Ford, the second-biggest U.S. automaker, is the nation’s largest exporter of vehicles, Joe Hinrichs, Ford’s president of the Americas, said in prepared comments for a speech he planned to make today at the Chicago Auto Show.
While Ford shipped more than 370,000 vehicles out of the U.S. last year, and more than 30,000 Edge and Explorer sport-utility vehicles produced in North America were sold to customers in China, automakers will have to adapt as the gaps in labor, material and energy costs narrow between the world’s two biggest vehicle markets, he said.
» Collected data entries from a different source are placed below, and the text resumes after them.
(* ===== verification/Prelude.v ===== *)
(** * Verification of the coreutils userland

    The repository is a userland in Go: some 150 commands, each a package
    under src/cmds/ that registers itself with the framework in src/tool/ and
    runs against a context (arguments, streams, environment), and libraries
    under src/pkg/. The commands share no state; they meet in the data they
    exchange. This development models the parts that compute: evaluators,
    number and text algorithms, an editor, and the chain from [diff] to
    [patch]. Flags, files, processes and terminals are left out.

    ** Conventions

    A Go byte is a [Z] in [0, 256), a string or byte slice a [list Z], an
    [int] a [Z]; where the width matters (the 32-bit arithmetic of m4) the
    wrap-around is written out. A function that can index out of range or
    divide by zero, or whose loop needs fuel, returns an [outcome]: [Ret],
    [Panic] or [OutOfFuel]. Go errors are values of inductive types. A slice
    walked by an index is the list from that index on where nothing else of
    the slice is used. Code outside the repository is a parameter of the
    definitions that use it: [strings.EqualFold] and the class parser of
    brackets (BreMatch, BreParse), the regular expressions and the address
    reader of the editor (EdBuffer), the files, shell, process number, random
    bytes and map order m4 calls on (the record [host] of M4Engine), the
    floating-point numbers of math/big (the record [BigFloat] of BcMath),
    [time.Format] (Diff), the answer typed at the prompt of patch (PatchFile),
    [strings.ToUpper], [slices.SortFunc], [sort.SliceStable], the number of
    processors and the collation of the locale (SortFast, SortMain, Comm,
    Join), [strings.TrimSpace], [strconv.Quote] and the character classes of
    the locale (Uniq, Join).

    ** Files, in order

    - Prelude: bytes, literals, the [outcome] monad with [let!], slices and
      indices, decimal numbers, and the lemmas, hints and tactics shared.
    - M4Eval, M4Correct (src/cmds/m4/eval.go): the recursive-descent evaluator
      of the built-in [eval], one definition per method over the state
      [evaluator]; it returns on every input, and on every printed syntax tree
      it computes the tree's value or error ([evalExpr_denotes]): precedence,
      associativity, short circuits, 32-bit arithmetic.
    - M4Engine (src/cmds/m4/engine.go, builtins.go, m4.go): the macro processor
      of m4, its input stack, quoting, diversions and every built-in, and the
      command. M4Scan, M4Macro: what the scanner reads, text without calls is
      copied ([m4_copies]), a macro defined in the text is expanded when called
      ([define_then_call]). M4Safe: the invariant of the processor
      ([process_invariant]). M4Builtins: diversions, argument forwarding, pushed
      definitions, index and substr, translit, the digits of eval. M4Witness:
      concrete runs.
    - BcNumber (src/cmds/internal/bc/number.go): the decimals of bc; exact
      specifications of every operation over the rationals, and printing and
      parsing in all bases.
    - BcLex, BcParse, BcInterp, BcMath (src/cmds/internal/bc/ lexer.go,
      interpreter.go, math.go): the language of bc: lexer, parser, syntax
      trees, interpreter, and the math library over Go's big.Float. BcSeries:
      what the library computes when the operations of big.Float round to the
      precision, which the class [Rounding] states ([mathCall_series]). BcSyntax,
      BcTotal: printed programs are read back, and lexing and parsing return
      on every text ([parser_returns]). BcRun, BcPrograms: running the text of
      a program is running its statements ([Execute_runs]), the limits of the
      registers ([Execute_limits]), the scope of calls ([call_scope]), exact
      expressions, a recursive program. BcWitness: concrete programs, and the
      fractions as numbers of the class [Rounding].
    - Heap, Tsort, TsortCorrect (src/cmds/tsort/tsort.go): the heap of
      container/heap behind the class [PriorityQueue], Kahn's algorithm with
      loop search; the output is a topological order of all items but for the
      loops reported, and the least one in text order without loops.
    - PatchParse, PatchApply, PatchApplyCorrect, PatchParseCorrect, PatchEd
      (src/pkg/patch/): data, the parser of four formats, reject files, hunk
      search with fuzz, application, -D, and ed scripts. Apply splices in
      exactly the hunks it reports; the best place is chosen; patches reverse;
      printed rejects are parsed back; the parser and the ed interpreter
      return on every input.
    - EdBuffer, EdCorrect, EdGlobal (src/cmds/internal/editor/ buffer.go,
      operations.go, engine.go, address.go): the engine of ed. The commands
      refine an abstract editor whose lines have identities, so that marks and
      global targets follow their lines; undo, g and v, sessions, searches,
      files to buffers and back.
    - BreMatch, BreCorrect, BreParse, BreParseCorrect (src/pkg/bre/regexp.go,
      intervals of bre.go): the matcher for back-references and its compiler;
      equivalence with the POSIX meaning of patterns, the leftmost and longest
      matches of a search in bytes and in C.UTF-8, termination and well-formedness of compilation.
    - DiffMyers, DiffMyersCorrect (src/cmds/diff/myers.go): the linear-space
      Myers algorithm; the script is valid and of minimal length.
    - Diff, DiffCorrect, DiffOutput (src/cmds/diff/diff.go): keys under -i, -w
      and -b, change groups, five formats, exit status; the groups are a
      minimal edit and the status says whether the files differ.
    - PatchFile, DiffPatch, DiffEd (src/cmds/patch/patch.go): the command's
      policy, and the composition of the two commands: what diff -u or diff -e
      writes, patch applies to give the new file byte for byte, unless lines
      end in carriage returns.
    - SortOrder: comparison functions, the strict weak orders Go's package
      slices asks for ([CmpOrder]), the stable sort as the reference and its
      uniqueness, the library's unstable sort by its law ([SortFunc]).
    - SortKey, SortCompare, SortFast, SortMain (src/cmds/sort/): key
      specifications and extraction, the comparator of each ordering option,
      the parallel merge sort and the radix sort, and the command. SortNumber:
      -n compares exact values ([numCompare_value]), -V version keys. SortRadix,
      SortParallel: both routines are the stable sort. SortCorrect, SortOutput:
      the comparison of lines is an order and every path gives its stable sort.
      SortCommand: what is written ([sort_inputs_stable]), what -c accepts and
      reports, what -m writes. SortKeyCorrect: keys are fields
      ([extractKey_fields]) and are parsed from their text. SortWitness:
      concrete runs.
    - Comm, CommCorrect (src/cmds/comm/comm.go): the three columns, the checks
      of the order and the buffered output; what is written and reported for
      any two files ([comm_checks_order]), and that sorted files are
      partitioned ([comm_partitions]).
    - Uniq, UniqCorrect (src/cmds/uniq/uniq.go): keys in the characters of the
      locale ([skipKey_chars]) and what the flags make the command write of
      the runs of equal keys ([uniq_writes]).
    - Pipes: the three commands composed: comm after sort gives differences
      and the intersection of multisets ([sort_comm]), uniq after sort counts
      and agrees with sort -u ([sort_uniq]).
    - Join, JoinCorrect, JoinTotal (src/cmds/join/): the walk over groups of
      two files is the relational join ([join_relational]), and it returns on
      all input ([join_returns]). TextWitness: concrete runs of comm, uniq and
      join.
    ** Fuel

    Fuel is never a bound of the program. Each loop that is not structural
    gets a bound from its input (the length of the text, the lines left, the
    nodes and edges of the graph, n + m edits in a half of the Myers search),
    and a theorem shows that [OutOfFuel] is not the result: [evalExpr_returns],
    [Parse_returns], [parser_returns], [applyEd_returns], [compile_returns_ok], [find_reports],
    [run_sorts], [myersOps_minimal], [sort_inputs_stable], [comm_checks_order]
    and [join_returns] state it, and every other theorem that gives a
    result with [Ret] implies it. A run of m4 or bc need not end: its
    definitions take any fuel (for m4 more fuel never changes a result,
    [process_extends]), and a theorem about a run states that it ends with
    all fuel from some bound on. The step limit of the matcher of
    src/pkg/bre is the program's own and is kept as it is.

    ** Where the code departs from what it says

    - [diff_c_patch_panics], [context_insertion_misread]: a context hunk with
      an insertion away from its deletions is interleaved wrongly, and the
      output of this repository's diff -c makes its patch panic.
    - [crlf_not_patched]: patch strips the carriage returns of the lines of a
      patch, so that the output of diff for files with CRLF line ends does not
      apply to them.
    - [Apply_malformed_panics]: so does a context hunk whose header counts
      fewer lines than its body has.
    - [Pow_zero_negative_panics]: [0 ^ -1] in bc panics.
    - [call_duplicate_leaks]: a bc function with a name that is both parameter
      and automatic variable overwrites the global variable of that name.
    - [string_read_as_syntax]: bc reads the string of a brace or an operator
      as that token.
    - [compound_index_twice]: bc evaluates the index of a compound assignment
      twice.
    - [search_backward_from_zero]: a backward search of ed from line 0 tries
      the last line last.
    - [interval_of_empty_missed], [escaped_character_cut]: an interval over a
      group that can be empty, and an escaped character beyond ASCII.
    - [m4_recodes_bytes]: m4 writes an unquoted byte beyond ASCII as two bytes.
    - [key_offset_panics]: sort accepts key offsets that wrap around at 64 bits
      and panics when it extracts the key.
    - [random_unique_one_line]: sort -R -u writes one line.
    - [general_overflow_first]: sort -g puts 1e400 before every number.
    - [parseKeySpec_no_badType]: the parser of keys never reports the letters
      its comment says it does not cover.
    - [check_order_loses_output]: an early return of comm drops the output
      that is still in its buffer.
    - [check_chars_counts_bytes]: uniq -w counts bytes where -s counts
      characters.
    - [blank_header_dropped], [header_line_numbers]: join --header takes a
      blank first line for a missing one, and counts lines from the header.

    ** Not modelled

    Flag parsing and the framework; what a command does to files, processes
    and terminals (src/cmds/{cp,mv,rm,ls,find,pax,...}); the third-party awk;
    translation of expressions without back-references to Go's own regexp
    package, and the commands built on it (grep, sed); locale data; hash
    functions and codecs of the Go library. Within the parts modelled: the
    reading of addresses and the input and output commands of ed; directories
    in diff; file names, backups and reject files on disk in patch; in sort,
    a collation that fails half-way; in comm, uniq and join, a write that
    fails. Sums of line numbers are not wrapped at 64 bits.

    ** Plan

    Next in order: the filters by position (cut, paste, fold, expand); the
    mode language of chmod; the command line of bc; directory comparison of
    diff. *)

From Stdlib Require Import ZArith Lia String Ascii.
From stdpp Require Import base tactics list numbers strings.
“One of the big questions that manufacturers are trying to answer right now is whether growth can be sustained both in the U.S. and in China as these two key markets begin to look more alike,” Hinrichs said.
“What do we need to change if the U.S. and China are going to avoid repeating the sins of previous growth cycles -- when overcapacity and the loss of cost competitiveness doomed the automotive industry to long down cycles?”
Trade agreements, such as the Trans-Pacific Partnership, or TPP, that prevent currency manipulation, which he called “the major barrier of the 21st century,” are a crucial step.
“TPP is not likely to generate any net benefits for American manufacturers if it does not address the critical issue of currency manipulation,” Hinrichs said.
U.S. automakers, led by Dearborn, Michigan-based Ford, have accused Japan of weakening the value of the yen to benefit its auto industry. Japan denies manipulating its rates.
“The real elephant in the room right now is currency manipulation and we need to make sure that it is not ignored,” he said.
Ford rose 0.8 percent to $14.85 today. The shares have slid 3.8 percent so far this year, while the Standard & Poor’s 500 Index declined 4.1 percent.